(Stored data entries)
>>>>

(** The multi-codeword Hamming decoders: when every block of [rxBits] is
    within one bit error of a codeword, the buffer is corrected to those
    codewords, success is reported, and [decodedBits] receives exactly their
    information bits, one after the other, and nothing else changes. *)
Theorem Hamming_blocks_correct (T0 : fec_tables) (cs rxs : list (list Z)) (dec : list Z) :
  let T := InitAllFecFunction T0 in
  let nb := length cs in
  let out k := concat (map (take k) cs) ++ drop (nb * k) dec in
  Forall2 (within 1) cs rxs -> (nb * 11 <= length dec)%nat ->
  (Forall (codeword Hamming_12_8_m_H 12 4) cs ->
   Hamming_12_8_decode T (concat rxs) dec nb = (concat cs, out 8%nat, true)) /\
  (Forall (codeword Hamming_13_9_m_H 13 4) cs ->
   Hamming_13_9_decode T (concat rxs) (Some dec) nb = (concat cs, Some (out 9%nat), true)) /\
  (Forall (codeword Hamming_15_11_m_H 15 4) cs ->
   Hamming_15_11_decode T (concat rxs) (Some dec) nb = (concat cs, Some (out 11%nat), true)) /\
  (Forall (codeword Hamming_16_11_4_m_H 16 5) cs ->
   Hamming_16_11_4_decode T (concat rxs) (Some dec) nb = (concat cs, Some (out 11%nat), true)).
Proof.
  intros T nb out Hw Hdec. repeat split; intros Hc.
  - apply Hamming_12_8_blocks; try done. lia.
  - apply (hamming_decode_from_spec _ 13 9 4 Hamming_13_9_init Hamming_13_9_H_bits Hamming_13_9_table
             eq_refl ltac:(lia) cs rxs [] [] dec 0); try done. lia.
  - apply (hamming_decode_from_spec _ 15 11 4 Hamming_15_11_init Hamming_15_11_H_bits Hamming_15_11_table
             eq_refl ltac:(lia) cs rxs [] [] dec 0); try done.
  - apply (hamming_decode_from_spec _ 16 11 5 Hamming_16_11_4_init Hamming_16_11_4_H_bits Hamming_16_11_4_table
             eq_refl ltac:(lia) cs rxs [] [] dec 0); try done.
Qed.

Lemma Hamming_blocks_correct_witness :
  let c := replicate 15 1 in
  Hamming_15_11_decode (InitAllFecFunction fec_zero) (flip c 4 ++ c) (Some (replicate 22 0)) 2
  = (c ++ c, Some (replicate 22 1), true).
Proof.
  refine (proj1 (proj2 (proj2 (Hamming_blocks_correct fec_zero [replicate 15 1; replicate 15 1]
    [flip (replicate 15 1) 4; replicate 15 1] (replicate 22 0) _ _))) _); by_decide.
Defined.

(** Hamming (16,11,4) detects every double error: the decoder reports
    failure and changes neither the received bits nor the output buffer. *)
Theorem Hamming_16_11_4_detects_two (T0 : fec_tables) (c rx : list Z) (dec : option (list Z)) :
  codeword Hamming_16_11_4_m_H 16 5 c -> within 2 c rx -> hamming_dist c rx = 2%nat ->
  Hamming_16_11_4_decode (InitAllFecFunction T0) rx dec 1 = (rx, dec, false).
Proof.
  intros Hc Hw H2.
  destruct (check_patterns_spec _ _ _ _ _ _ _ Hamming_16_11_4_doubles Hamming_16_11_4_H_bits Hc Hw)
    as [Hrow _].
  unfold double_chk in Hrow. unfold hamming_dist in H2. rewrite H2 in Hrow. cbn [Nat.eqb] in Hrow.
  apply andb_true_iff in Hrow as [Hs Hcorr].
  unfold Hamming_16_11_4_decode. cbn [hamming_decode_from Hamming_16_11_4_m_corr InitAllFecFunction].
  unfold hamming_correct. change (16 * 0)%nat with 0%nat. by rewrite Hs, Hcorr.
Qed.

Lemma Hamming_16_11_4_detects_two_witness :
  let rx := flips [2; 9]%nat (replicate 16 0) in
  Hamming_16_11_4_decode (InitAllFecFunction fec_zero) rx None 1 = (rx, None, false).
Proof. apply (Hamming_16_11_4_detects_two fec_zero (replicate 16 0)); by_decide. Defined.
(* ===== verification/Crc.v ===== *)
(** * Cyclic redundancy checks

    [dsd_crc_ccitt16_bits] of [core/util/bit_packing.c], [protocol/p25/p25_crc.c]
    and [protocol/nxdn/nxdn_crc.c].  A section states the theory once, for any
    width and any polynomial with a constant term; the code computes the same
    register in two ways, by shifting (CRC-16, CRC-32) and by long division of
    the message (CRC-12, and the CRC-4 of [LateEntry]). *)
From S2P Require Import Prelude.

(** ** Theory *)

Section Theory.
Context (w : nat) (poly : Z).
Notation W := (Z.of_nat w).

(** One message bit through the register. *)
Definition crc_step (c b : Z) : Z :=
  Z.lxor (wrap W (Z.shiftl c 1))
    (if Z.lxor (Z.b2z (Z.testbit c (W - 1))) b =? 0 then 0 else poly).

Definition crc_run (c : Z) (n : nat) (f : nat -> Z) : Z := for_ 0 n (fun i c => crc_step c (f i)) c.

(** A frame of [n] message bits and [w] check bits passes. *)
Definition crc_accepts (init xorout : Z) (n : nat) (f : nat -> Z) : Prop :=
  bits_value w (fun i => f (n + i)%nat) = Z.lxor (crc_run init n f) xorout.

Lemma crc_run_app c n m f : crc_run c (n + m) f = crc_run (crc_run c n f) m (fun i => f (n + i)%nat).
Proof.
  unfold crc_run. rewrite (for_app 0 n) by lia.
  rewrite <- (for_shift 0 m n (fun i c => crc_step c (f i))). by rewrite Nat.add_0_r.
Qed.
Lemma round_key_length round rk : length (round_key round rk) = 16%nat.
Proof. reflexivity. Qed.

Lemma round_key_nth round rk p : (p < 16)%nat -> (round_key round rk).[p] = rk.[(round * 16 + p)%nat].
Proof.
  intros Hp. unfold round_key, AES_NB. rewrite nth_map_seq by done. f_equal.
  pose proof (Nat.div_mod_eq (0 + p) 4). lia.
Qed.

Lemma round_key_block round rk : Forall (fun x => is_byte x) rk -> block 16 (round_key round rk).
Proof.
  intros H. split; [done|]. apply Forall_forall. intros x Hx. apply list_elem_of_In, in_map_iff in Hx as (p & <- & _).
  apply (block_nth (length rk)). by split.
Qed.

Lemma AddRoundKey_xor round s rk : length s = 16%nat -> AddRoundKey round s rk = xor_block s (round_key round rk).
Proof. cells s. reflexivity. Qed.

Lemma AddRoundKey_twice round s rk : length s = 16%nat -> AddRoundKey round (AddRoundKey round s rk) rk = s.
Proof.
  intros L. rewrite (AddRoundKey_xor round s) by done. rewrite AddRoundKey_xor by (by apply xor_block_length).
  apply xor_block_cancel. by rewrite round_key_length.
Qed.

(** *** Columns *)

Lemma aes_xtime_lxor a b : xtime (Z.lxor a b) = Z.lxor (xtime a) (xtime b).
Proof.
  unfold xtime, u8. rewrite <- wrap_lxor by lia. f_equal. rewrite Z.shiftl_lxor, Z.shiftr_lxor, land_lxor.
  rewrite !Z.lxor_assoc. f_equal. rewrite <- (Z.lxor_assoc _ (Z.shiftl b 1)), (Z.lxor_comm _ (Z.shiftl b 1)), Z.lxor_assoc. f_equal.
  destruct (land1_bit (Z.shiftr a 7)) as [-> | ->], (land1_bit (Z.shiftr b 7)) as [-> | ->]; reflexivity.
Qed.

Lemma xtime_byte x : is_byte (xtime x).
Proof. unfold xtime, u8, wrap. apply Z.mod_pos_bound. lia. Qed.

Definition mixed (a b c d : Z) : list Z :=
  let Tmp := Z.lxor (Z.lxor (Z.lxor a b) c) d in
  [Z.lxor a (Z.lxor (xtime (Z.lxor a b)) Tmp); Z.lxor b (Z.lxor (xtime (Z.lxor b c)) Tmp);
   Z.lxor c (Z.lxor (xtime (Z.lxor c d)) Tmp); Z.lxor d (Z.lxor (xtime (Z.lxor d a)) Tmp)].

Definition unmixed (a b c d : Z) : list Z :=
  let row w x y z := Z.lxor (Z.lxor (Z.lxor (aes_multiply a w) (aes_multiply b x)) (aes_multiply c y)) (aes_multiply d z) in
  [row 0x0e 0x0b 0x0d 0x09; row 0x09 0x0e 0x0b 0x0d; row 0x0d 0x09 0x0e 0x0b; row 0x0b 0x0d 0x09 0x0e].

(** A step on each column. *)
Definition columns (f : Z -> Z -> Z -> Z -> list Z) (s : list Z) : list Z :=
  f (s.[0%nat]) (s.[1%nat]) (s.[2%nat]) (s.[3%nat]) ++ f (s.[4%nat]) (s.[5%nat]) (s.[6%nat]) (s.[7%nat]) ++
  f (s.[8%nat]) (s.[9%nat]) (s.[10%nat]) (s.[11%nat]) ++ f (s.[12%nat]) (s.[13%nat]) (s.[14%nat]) (s.[15%nat]).

Lemma MixColumns_columns s : length s = 16%nat -> MixColumns s = columns mixed s.
Proof. cells s. reflexivity. Qed.

Lemma InvMixColumns_columns s : length s = 16%nat -> InvMixColumns s = columns unmixed s.
Proof. cells s. reflexivity. Qed.
(** C7: Counter mode: byte [p] of the data is combined with byte [p mod 16] of
    the encryption of the counter advanced by [p / 16], as a 128-bit big-endian
    number that wraps round; bytes from [len] on are left as they were; and the
    same call again restores the data. *)
Theorem aes_ctr_spec key_size counter key data len :
  block 16 counter -> (len <= length data)%nat ->
  let data' := aes_ctr_xcrypt_bytes counter key data key_size len in
  length data' = length data /\
  (forall p, (p < len)%nat -> data'.[p] = Z.lxor (data.[p]) (ctr_byte key_size key counter p)) /\
  (forall p, (len <= p)%nat -> data'.[p] = data.[p]) /\
  aes_ctr_xcrypt_bytes counter key data' key_size len = data.
Proof.
  intros Hc Hlen data'. destruct (aes_ctr_bytes key_size counter key data len Hc Hlen) as [L E]. fold data' in L, E.
  split; [done|]. split; [|split].
  - intros p Hp. rewrite E. by destruct (decide (p < len)%nat).
  - intros p Hp. rewrite E. by destruct (decide (p < len)%nat); [lia|].
  - destruct (aes_ctr_bytes key_size counter key data' len Hc ltac:(lia)) as [L' E'].
    apply list_eq_nth; [lia|]. intros p _. rewrite E', E.
    destruct (decide (p < len)%nat); [|done]. by rewrite Z.lxor_assoc, Z.lxor_nilpotent, Z.lxor_0_r.
Qed.
Lemma subkey_row Kc Kd (C D : list bool) : block 4 Kc -> block 4 Kd -> bits_of 28 Kc = C -> bits_of 28 Kd = D ->
  let row := permute Kd (permute Kc (replicate 7 0) pc2_key_permutation 0 24) pc2_key_permutation 24 48 in
  block 7 row /\ bits_of 48 row = select PC2 (C ++ D).
Proof.
  intros Hc Hd <- <- row. split; [apply permute_block, permute_zero_block|]. apply bits_eq; [reflexivity|]. intros p Hp.
  assert (Z7 : length (permute Kc (replicate 7 0) pc2_key_permutation 0 24) = 7%nat) by (by rewrite permute_length, length_replicate).
  unfold row. rewrite (permute_bit _ _ 7) by (done || lia || (cbn; lia)). rewrite (permute_bit _ _ 7) by (done || lia || (cbn; lia)). rewrite bit_at_zero.
  pose proof (check_nat PC2_ok 48 eq_refl p Hp) as H. unfold PC2_ok in H. apply andb_true_iff in H as [H1%Nat.ltb_lt H2%Nat.eqb_eq].
  rewrite select_nth, H2 by done. cbn [orb]. destruct (Nat.ltb_spec p 24) as [G|G].
  - rewrite bool_decide_eq_true_2, bool_decide_eq_false_2, orb_false_r by lia. cbn [andb].
    rewrite app_nth1, bits_of_nth by (rewrite ?bits_of_length; lia). done.
  - rewrite bool_decide_eq_false_2, bool_decide_eq_true_2 by lia. cbn [andb orb].
    rewrite app_nth2, bits_of_length, bits_of_nth by (rewrite ?bits_of_length; lia). f_equal. lia.
Qed.

Lemma round_keys_bits main_key : forall i, (i < 16)%nat ->
  let K := nth i (des_prepare_round_keys main_key) [] in
  length K = 7%nat /\ Forall (fun x => is_byte x) K /\ bits_of 48 K = subkey (bits_of 64 main_key) (S i).
Proof.
  set (key := bits_of 64 main_key). unfold des_prepare_round_keys.
  enough (H : forall n, (n <= 16)%nat -> let r := for_ 0 n round_key_step (key_halves main_key, []) in
    halves_rel key n (fst r) /\ length (snd r) = n /\
    forall i, (i < n)%nat -> let K := nth i (snd r) [] in block 7 K /\ bits_of 48 K = subkey key (S i)).
  { destruct (H 16%nat ltac:(lia)) as (_ & _ & H3). intros i Hi. destruct (H3 i Hi) as [[L B] E1]. exact (conj L (conj B E1)). }
  intros n Hn. induction n as [|n IH].
  { rewrite for_nil by lia. split; [apply halves_start|]. split; [done|]. intros i Hi. lia. }
  rewrite for_S by lia. cbv zeta in IH |- *. destruct IH as (H1 & H2 & H3); [lia|].
  destruct (for_ 0 n round_key_step _) as [[Kc Kd] Ks]. cbn [fst snd] in H1, H2, H3. unfold round_key_step.
  pose proof (halves_step key n (Kc, Kd) ltac:(lia) H1) as HS. cbn [fst snd] in HS.
  destruct (rotate_sub_keys Kc Kd _ _) as [Kc' Kd']. cbn [fst snd]. split; [done|]. split; [rewrite length_app, H2; cbn; lia|].
  intros i Hi. destruct (decide (i < n)%nat) as [G|G]; [rewrite app_nth1 by lia; by apply H3|].
  replace i with n by lia. rewrite app_nth2, H2, Nat.sub_diag by lia. destruct HS as [[Bc _] [Bd _] E]. cbn [fst snd] in *.
  unfold subkey. rewrite <- E. cbn [nth]. by apply subkey_row.
Qed.

(** ** The cipher *)

#[local] Opaque des_round_function des_prepare_round_keys.

Definition halves_bits (x : list Z * list Z) : list bool * list bool := (bits_of 32 (fst x), bits_of 32 (snd x)).

Lemma round_bits K x : length K = 7%nat -> Forall (fun x => is_byte x) K -> halves_ok 4 x ->
  halves_bits (feistel_step des_round_function K x) = round (bits_of 48 K) (halves_bits x).
Proof.
  intros L HK. destruct x as [l r]. intros [Hl Hr]. cbn [fst snd] in Hl, Hr. unfold halves_bits, round. cbn [feistel_step fst snd].
  f_equal. rewrite (bits_of_xor 4) by (apply (block_length 4), des_round_function_block || apply Hl). by rewrite cipher_function_bits.
Qed.

(** Which key the code uses, counted from 1. *)
Definition key_order (de : Z) (i : nat) : nat := if de =? 1 then S i else (16 - i)%nat.
Lemma least_weight_le w v n : path_bits v n -> state_at v n = 0 -> (exists t, (t < n)%nat /\ v t <> 0) -> least_weight w n <= path_weight w v n.
Proof using Hcode Hlin.
  intros Hv H0 Hne. unfold least_weight.
  set (D n := fold_left (weight_step trellis (Z.to_nat (next 0 1)) (edges 0 1)) (chunks n_lanes n w) (replicate 16 1000000)).
  enough (H : length (D n) = 16%nat /\ (path_bits v n -> (exists t, (t < n)%nat /\ v t <> 0) -> (D n).[Z.to_nat (state_at v n)] <= path_weight w v n)).
  { destruct H as [_ H]. specialize (H Hv Hne). by rewrite H0 in H. }
  clear Hv Hne H0. induction n as [|n IH]; [split; [done|intros _ (t & Ht & _); lia]|]. destruct IH as [L IH].
  assert (ED : D (S n) = weight_step trellis (Z.to_nat (next 0 1)) (edges 0 1) (D n) (take n_lanes (drop (n * n_lanes) w))).
  { unfold D. rewrite chunks_snoc, fold_left_app. done. }
  rewrite ED. split; [by apply (weight_step_le (D n) w n 0 0 L ltac:(lia) ltac:(by left))|]. intros Hv (t & Ht & Hvt).
  pose proof (path_bits_S v n Hv) as Hv'. pose proof (state_at_range v n Hv') as Hs.
  destruct (weight_step_le (D n) w n (state_at v n) (v n) L Hs (Hv n ltac:(lia))) as (_ & W1 & W2). cbv zeta in W1, W2.
  cbn [state_at]. unfold path_weight. rewrite sum_upto_S. fold (path_weight w v n).
  destruct (forallb (fun t => v t =? 0) (seq 0 n)) eqn:EZ.
  - assert (Hz : forall t, (t < n)%nat -> v t = 0).
    { intros t' Ht'. apply Z.eqb_eq. rewrite forallb_forall in EZ. apply EZ, in_seq. lia. }
    destruct (zero_weight w v n Hz) as [E1 E2]. assert (t = n) as -> by (destruct (decide (t = n)); [done|]; destruct Hvt; apply Hz; lia).
    assert (E3 : v n = 1) by (destruct (Hv n ltac:(lia)); done). specialize (W2 E1 E3). rewrite E2, E3, E1 in *. lia.
  - assert (Hex : exists t, (t < n)%nat /\ v t <> 0).
    { apply not_true_iff_false in EZ. destruct (decide (Exists (fun t => v t <> 0) (seq 0 n))) as [X|X].
      - apply Exists_exists in X as (t' & Ht' & Hx). apply elem_of_seq in Ht'. exists t'. split; [lia|done].
      - destruct EZ. apply forallb_forall. intros t' Ht'. apply Z.eqb_eq. destruct (decide (v t' = 0)) as [|N]; [done|]. destruct X.
        apply Exists_exists. exists t'. split; [by apply list_elem_of_In|done]. }
    specialize (IH Hv' Hex). lia.
Qed.

(** The costs decide for the path [u0] against all others when no path that is
    not all zero has a weight below one. *)
Lemma viterbi_decides_weight junk costs n out u0 w : Forall is_cost costs -> (n <= 512)%nat -> (n * 16 <= length junk)%nat -> (n <= length out)%nat ->
  path_bits u0 n -> state_at u0 n = 0 ->
  (forall i, (i < n * n_lanes)%nat -> 65535 * w.[i] - 1 <= gain (costs.[i]) (code_bit u0 i)) ->
  (forall v, path_bits v n -> state_at v n = 0 -> (exists t, (t < n)%nat /\ v t <> 0) -> 1 <= path_weight w v n) ->
  let r := conv_viterbi code junk costs n out in
  length r = length out /\ forall t, r.[t] = if decide (t < n)%nat then u0 t else out.[t].
Proof using Hcode Hlin.
  intros Hc Hn Hj Ho Hu0 E0 Hw Hd r. destruct (viterbi_optimal junk costs n out Hc Hn Hj Ho) as (L & Hrest & Hu & Eu & Hopt).
  fold r in L, Hrest, Hu, Eu, Hopt. split; [done|]. intros t. destruct (decide (t < n)%nat) as [Ht|Ht]; [|apply Hrest; lia].
  destruct (decide (r.[t] = u0 t)) as [|Hne]; [done|]. exfalso. set (u := fun t => r.[t]) in *.
  pose proof (path_cost_difference costs w u u0 n Hu Hu0 Hw) as HD. specialize (Hopt u0 Hu0 E0).
  assert (HW : 1 <= path_weight w (difference u u0) n).
  { apply Hd; [by apply difference_bits|by rewrite difference_state, Eu, E0 by done|].
    exists t. split; [done|]. unfold difference. intros EX. apply Hne. by apply Z.lxor_eq in EX. }
  pose proof lanes_le. nia.
Qed.

Lemma viterbi_decides junk costs n out u0 w : Forall is_cost costs -> (n <= 512)%nat -> (n * 16 <= length junk)%nat -> (n <= length out)%nat ->
  path_bits u0 n -> state_at u0 n = 0 ->
  (forall i, (i < n * n_lanes)%nat -> 65535 * w.[i] - 1 <= gain (costs.[i]) (code_bit u0 i)) ->
  1 <= least_weight w n ->
  let r := conv_viterbi code junk costs n out in
  length r = length out /\ forall t, r.[t] = if decide (t < n)%nat then u0 t else out.[t].
Proof using Hcode Hlin.
  intros Hc Hn Hj Ho Hu0 E0 Hw Hd. apply (viterbi_decides_weight junk costs n out u0 w); try done.
  intros v Hv Ev Hne. pose proof (least_weight_le w v n Hv Ev Hne). lia.
Qed.

(** One wrong bit takes two from the weight of a path at most. *)
Lemma path_weight_one w k u n : w.[k] <= 1 -> path_weight w u n - 2 <= path_weight (w.[k <- -1]) u n.
Proof using.
  intros Hk.
  assert (HE : forall pos s b, edge_weight w pos s b - (if decide (pos * n_lanes <= k < S pos * n_lanes)%nat then 2 else 0)
    <= edge_weight (w.[k <- -1]) pos s b).
  { intros pos s b. unfold edge_weight.
    enough (H : forall m, sum_upto m (fun lane => if edge code s b lane =? 0 then 0 else w.[(pos * n_lanes + lane)%nat])
      - (if decide (pos * n_lanes <= k < pos * n_lanes + m)%nat then 2 else 0)
      <= sum_upto m (fun lane => if edge code s b lane =? 0 then 0 else (w.[k <- -1]).[(pos * n_lanes + lane)%nat])).
    { specialize (H n_lanes). replace (S pos * n_lanes)%nat with (pos * n_lanes + n_lanes)%nat by lia. exact H. }
    induction m as [|m IH]; [destruct (decide _); cbn; lia|]. rewrite !sum_upto_S, nth_insert.
    destruct (edge code s b m =? 0); [repeat destruct (decide _); lia|].
    destruct (decide (k = _ /\ _)) as [[E _]|Hne]; [rewrite <- E|]; repeat destruct (decide _); lia. }
  enough (H : forall m, path_weight w u m - (if decide (k < m * n_lanes)%nat then 2 else 0) <= path_weight (w.[k <- -1]) u m).
  { specialize (H n). destruct (decide _); lia. }
  induction m as [|m IH]; [destruct (decide _); [lia|cbn; lia]|]. unfold path_weight in *. rewrite !sum_upto_S.
  specialize (HE m (state_at u m) (u m)). repeat destruct (decide _); lia.
Qed.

<<<<

Goal of the exercise:
Copy the stretch of the records above that runs from the line with "block 7 row" through the line with "unfold row. rewrite". Both end lines belong in the copy, and nothing else does.

Task result:
  block 7 row /\ bits_of 48 row = select PC2 (C ++ D).
Proof.
  intros Hc Hd <- <- row. split; [apply permute_block, permute_zero_block|]. apply bits_eq; [reflexivity|]. intros p Hp.
  assert (Z7 : length (permute Kc (replicate 7 0) pc2_key_permutation 0 24) = 7%nat) by (by rewrite permute_length, length_replicate).
  unfold row. rewrite (permute_bit _ _ 7) by (done || lia || (cbn; lia)). rewrite (permute_bit _ _ 7) by (done || lia || (cbn; lia)). rewrite bit_at_zero.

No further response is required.